Firstly, irrigation farming is highly prevalent in southern California. To overcome
the lack of water for growing crops, there have been large-scale constructions of
various water schemes to provide irrigation water to dry areas. Large dams have
been built to store water, which is transported to farms by canals and
aqueducts. To ensure a reliable water source for farmland, irrigation methods
are used, eg. the gravity flow system, the sprinkler system, and the drip
irrigation system.
To overcome the problem of infertile soil, chemical fertilizers have been used to
improve soil fertility and increase productivity. This method reduces crop failure,
improves crop quality, and ensures a high yield per unit of land.

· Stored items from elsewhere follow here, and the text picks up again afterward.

(* ===== verification/DebtStore.v ===== *)
(** * The durable finite-debt ledger: the store

    [FiniteDebtStore] of [chain/finite_debt_store.py] and [reward_family_id].  The
    readers audit what they read: every row is checked against its own JSON, the
    event that authorised it and the settlement it comes from.  An operation that
    writes returns the new tables; it runs in a transaction, so one that raises
    leaves the tables as they were.  The section variables are the chain scope of
    the store and what it reads of the rest of the database. *)

From Stdlib Require Import ZArith Lia Ascii.
From stdpp Require Import base tactics numbers list strings gmap sorting.
From S2P Require Import Prelude PyValue Sha256 Identity Strict Provider FiniteDebt Composition Stack Release StackPlan Settlement.
From S2P Require Import SettlementPlan Publication Journal IntakeData Intake DebtPublication DebtStoreData.

(** [a <= b] on finalized orders. *)
Definition order_leb (a b : finalized_key) : bool := bool_decide (order_le a b).

(** One event as [reward_events] returns it. *)
Record RewardEvent := {
  re_block : Z;
  re_block_hash : string;
  re_event_digest : string;
  re_event_type : string;
  re_payload : pyval;
  re_previous_event_digest : string;
  re_sequence : Z
}.

(** [payload.get(key)] of a payload that is a dict. *)
Definition payload_get (payload : pyval) (key : string) : pyval :=
  match payload with PDict kvs => mapping_get kvs key | _ => PNone end.

(** [type(payload) is dict] *)
Definition is_dict (v : pyval) : bool := match v with PDict _ => true | _ => false end.

(** [type(payload) is dict and set(payload) == fields] *)
Definition has_fields (fields : list string) (v : pyval) : bool :=
  match v with
  | PDict kvs =>
      match all_str_keys kvs with
      | Some row => bool_decide ((list_to_set row.*1 : gset string) = list_to_set fields)
      | None => false
      end
  | _ => false
  end.

(** Rows by an integer and then a text column. *)
Definition num_text_le {A} (num : A → Z) (text : A → string) (a b : A) : Prop :=
  num a < num b ∨ (num a = num b ∧ String.le (text a) (text b)).

#[global] Instance num_text_le_dec {A} (num : A → Z) (text : A → string) a b : Decision (num_text_le num text a b).
Proof. unfold num_text_le. apply _. Defined.

(** [ORDER BY policy_digest,family_id,accepted_crown_block,event_index,
    event_subindex,reservation_digest] *)
Definition clock_le (a b : FiniteDebtFamilyClock) : Prop :=
  let pa := (fc_policy_digest a, fc_family_id a) in
  let pb := (fc_policy_digest b, fc_family_id b) in
  (pa ≠ pb ∧ lex_le pa pb) ∨ (pa = pb ∧ order_le (fc_finalized_order a) (fc_finalized_order b)).

#[global] Instance clock_le_dec a b : Decision (clock_le a b).
Proof. unfold clock_le. apply _. Defined.

Definition clock_key (c : FiniteDebtFamilyClock) : string * string * finalized_key :=
  (fc_policy_digest c, fc_family_id c, fc_finalized_order c).

(** [MAX(...)] *)
Definition column_max (l : list Z) : option Z :=
  match l with [] => None | z :: l => Some (foldl Z.max z l) end.

Section store.
Context {sha : Sha256} (scope_digest : string) (env : LedgerEnv).

Definition FiniteDebtPolicyActivation_digest (a : FiniteDebtPolicyActivation) : result string :=
  canonical_digest "optima.chain.finite-debt-policy-activation" (FiniteDebtPolicyActivation_to_dict a) (PInt 1).

Definition FiniteDebtRewardEpoch_digest (e : FiniteDebtRewardEpoch) : result string :=
  canonical_digest "optima.chain.finite-debt-reward-epoch" (FiniteDebtRewardEpoch_to_dict e) (PInt 1).

Definition reward_family_id (arena_digest target_id target_spec_digest : string) : result string :=
  let! arena := FS._digest false (PStr arena_digest) in
  let! target_spec := FS._digest false (PStr target_spec_digest) in
  do! raise_if (negb (SE.id_matches target_id)) (FS.error "target_id is malformed") ;;
  Ok (digest_of "optima.economics.standing-family" (py_dict [
    ("arena_digest", PStr arena); ("target_id", PStr target_id); ("target_spec_digest", PStr target_spec)])).

Definition _finalized_cursor : result (option (Z * string)) := read_cursor (db_cursor (le_intake env)).

Definition _require_finalized_authority (block : Z) (block_hash : string) : result unit :=
  let! height := FS._integer 0 (PInt block) in
  let! digest := FS._block_hash (PStr block_hash) in
  let! cursor := _finalized_cursor in
  raise_if (negb (bool_decide (cursor = Some (height, digest))))
    (FS.error "finite-debt action lacks the exact finalized block/hash authority").

(** The table of composition activations exists from schema 5 on; an empty list
    answers for a missing one too. *)
Definition composition_active_at (block : pyval) : result bool :=
  let! height := FS._integer 0 block in
  Ok (existsb (λ b, b <=? height) (le_compositions env)).

Definition composition_activation_block_at (block : pyval) : result (option Z) :=
  let! height := FS._integer 0 block in
  Ok (column_max (List.filter (λ b, b <=? height) (le_compositions env))).

Definition composition_activated : bool := negb (is_nil (le_compositions env)).

(** ** The hash chain of events *)

(** The payload of every event of this store is canonical, one read from a row may
    not be: the digest then raises. *)
Definition _event_digest (sequence : Z) (previous event_type : string) (block : Z) (block_hash : string) (payload : pyval)
    : result string :=
  canonical_digest "optima.chain.finite-debt-reward-event" (py_dict [
    ("block", PInt block);
    ("block_hash", PStr block_hash);
    ("chain_scope_digest", PStr scope_digest);
    ("event_type", PStr event_type);
    ("payload", payload);
    ("previous_event_digest", PStr previous);
    ("sequence", PInt sequence)]) (PInt 1).

Definition is_event_type (s : string) : bool := bool_decide (s ∈ _EVENT_TYPES).
#[global] Arguments is_event_type : simpl never.

(** One turn of [reward_events]. *)
Definition check_event (sequence : Z) (previous : string) (row : RewardEventRow) : result RewardEvent :=
  do! raise_if (negb (er_sequence row =? sequence)
                || negb (bool_decide (er_previous_event_digest row = previous))
                || negb (bool_decide (er_chain_scope_digest row = scope_digest))
                || negb (is_event_type (er_event_type row)))
        (FS.error "finite-debt reward-event chain is not contiguous") ;;
  let! payload := match loads (er_payload_json row) with
                  | None => Raise (FS.error "finite-debt reward event is corrupt")
                  | Some v => Ok v
                  end in
  do! raise_if (negb (is_dict payload) || negb (is_dumped (er_payload_json row)))
        (FS.error "finite-debt reward event payload is not canonical") ;;
  let! block_hash := FS._block_hash (PStr (er_block_hash row)) in
  let! expected := _event_digest (er_sequence row) previous (er_event_type row) (er_block row) block_hash payload in
  do! raise_if (negb (bool_decide (expected = er_event_digest row))) (FS.error "finite-debt reward event digest differs") ;;
  Ok {| re_block := er_block row; re_block_hash := er_block_hash row; re_event_digest := er_event_digest row;
        re_event_type := er_event_type row; re_payload := payload; re_previous_event_digest := previous;
        re_sequence := er_sequence row |}.

Fixpoint events_from (rows : list RewardEventRow) (sequence : Z) (previous : string) : result (list RewardEvent) :=
  match rows with
  | [] => Ok []
  | row :: rows =>
      let! event := check_event sequence previous row in
      let! rest := events_from rows (sequence + 1) (er_event_digest row) in
      Ok (event :: rest)
  end.

Definition reward_events (t : DebtTables) : result (list RewardEvent) :=
  events_from (order_by er_sequence (dt_events t)) 0 "".

(** The digest of the last event. *)
Definition chain_head (events : list RewardEvent) : string :=
  match last events with None => "" | Some e => re_event_digest e end.

Definition _append_event (event_type : string) (block : Z) (block_hash : string) (payload : pyval) (t : DebtTables)
    : result (DebtTables * string) :=
  do! raise_if (negb (is_event_type event_type)) (FS.error "finite-debt reward event type is unsupported") ;;
  let! height := FS._integer 0 (PInt block) in
  let! authority_hash := FS._block_hash (PStr block_hash) in
  do! raise_if (negb (is_dict payload)) (FS.error "finite-debt reward event payload must be an object") ;;
  let! events := reward_events t in
  let sequence := Z.of_nat (length events) in
  let previous := chain_head events in
  let! digest := _event_digest sequence previous event_type height authority_hash payload in
  do! bound_int height ;;
  do! raise_if (bool_decide (digest ∈ er_event_digest <$> dt_events t) || bool_decide (sequence ∈ er_sequence <$> dt_events t)) integrity ;;
  Ok (add_event {| er_sequence := sequence; er_event_digest := digest; er_previous_event_digest := previous;
                   er_chain_scope_digest := scope_digest; er_event_type := event_type; er_block := height;
                   er_block_hash := authority_hash; er_payload_json := Dumped payload |} t, digest).

(** [WHERE event_digest=?] *)
Definition find_event (t : DebtTables) (digest : string) : option RewardEventRow :=
  List.find (λ row, bool_decide (er_event_digest row = digest)) (dt_events t).

(** ** Policy activations *)

Definition activation_payload (a : FiniteDebtPolicyActivation) (digest : string) : pyval :=
  py_dict [("activation", FiniteDebtPolicyActivation_to_dict a); ("activation_digest", PStr digest)].

Definition seeds_dict (seeds : list SeededFamilyClock) : pyval := PList (SeededFamilyClock_to_dict <$> seeds).

(** The conditions that compare an activation with its row, in their order; the
    digest of the policy raises where the policy's own does. *)
Definition _activation_from_row (t : DebtTables) (row : ActivationRow) : result FiniteDebtPolicyActivation :=
  let e := FS.error "finite-debt activation differs from retained bytes" in
  let! a := reopen_text [] (FS.error "finite-debt policy activation is corrupt") FiniteDebtPolicyActivation_from_dict
              (ar_activation_json row) in
  let! digest := FiniteDebtPolicyActivation_digest a in
  do! raise_if (negb (bool_decide (digest = ar_activation_digest row)) || negb (bool_decide (pa_chain_scope_digest a = scope_digest))) e ;;
  let! policy_digest := FiniteDebtPolicyManifest_digest (pa_policy a) in
  do! raise_if (negb (bool_decide (policy_digest = ar_policy_digest row))
                || negb (text_is (ar_policy_json row) (FiniteDebtPolicyManifest_to_dict (pa_policy a)))
                || negb (pa_activation_block a =? ar_activation_block row)
                || negb (bool_decide (pa_activation_block_hash a = ar_activation_block_hash row))
                || negb (bool_decide (pa_previous_policy_digest a = ar_previous_policy_digest row))
                || negb (text_is (ar_seeded_clocks_json row) (seeds_dict (pa_seeded_family_clocks a)))) e ;;
  do! raise_if (match find_event t (ar_reward_event_digest row) with
                | None => true
                | Some event =>
                    negb (bool_decide (er_event_type event = "policy_activated"))
                    || negb (er_block event =? pa_activation_block a)
                    || negb (bool_decide (er_block_hash event = pa_activation_block_hash a))
                    || negb (text_is (er_payload_json event) (activation_payload a digest))
                end) (FS.error "finite-debt activation event differs") ;;
  Ok a.

(** [activation.previous_policy_digest] is the digest of the one before. *)
Fixpoint check_activation_chain (previous : string) (l : list FiniteDebtPolicyActivation) : result unit :=
  match l with
  | [] => Ok tt
  | a :: l =>
      do! raise_if (negb (bool_decide (pa_previous_policy_digest a = previous))) (FS.error "finite-debt policy activation chain differs") ;;
      let! digest := FiniteDebtPolicyManifest_digest (pa_policy a) in
      check_activation_chain digest l
  end.

(** [ORDER BY activation_block,activation_digest] *)
Definition activations_in_order (t : DebtTables) : list ActivationRow :=
  stable_sort (num_text_le ar_activation_block ar_activation_digest) (dt_activations t).

Definition policy_activations (t : DebtTables) : result (list FiniteDebtPolicyActivation) :=
  do! reward_events t ;;
  let! activations := mapM (_activation_from_row t) (activations_in_order t) in
  do! check_activation_chain "" activations ;;
  Ok activations.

These methods are all of high technology, and require large sums of capital and
high levels of research and development.
Despite the benefits the aforementioned methods can bring, such modern
technology is unsuitable for overcoming the problems of drought and alleviating
food shortages in the Sahel.
Firstly, there are no large rivers in the Sahel, making it difficult to develop
efficient irrigation systems. To construct canals and aqueducts to transport
water into inland regions would be near impossible, unless sky-high amounts of

capital is allocated to such a measure. Advanced irrigation systems such as drip


irrigation systems are very costly as well. As countries along the Sahel are poor,
it would be impossible for this measure to be feasible there.
Secondly, people living in the Sahel are poor and have little money to devote to
research and development of modern agricultural technology, such as irrigation
systems and chemical fertilizers. Such modern technologies also demand high
capital investment for implementation. Governments cannot afford to conduct
research on modern farming technology, and farmers themselves cannot afford
to use such technology.
Thirdly, farmers in the Sahel are generally of low education level. They do not
posses the knowledge to use modern farming technology such as advanced
irrigation systems and chemical fertilizers. Their methods of farming are
traditional, and they will not know how to adopt advanced ways. Therefore,
modern farming technology is not suitable for such farmers to use.
In conclusion, the advanced farming technology used in southern California
cannot be transferred to the Sahel to overcome the problems of drought and
alleviate food shortages because the Sahel has an unfavorable location factor,
and lacks the money and knowledge to use such technology.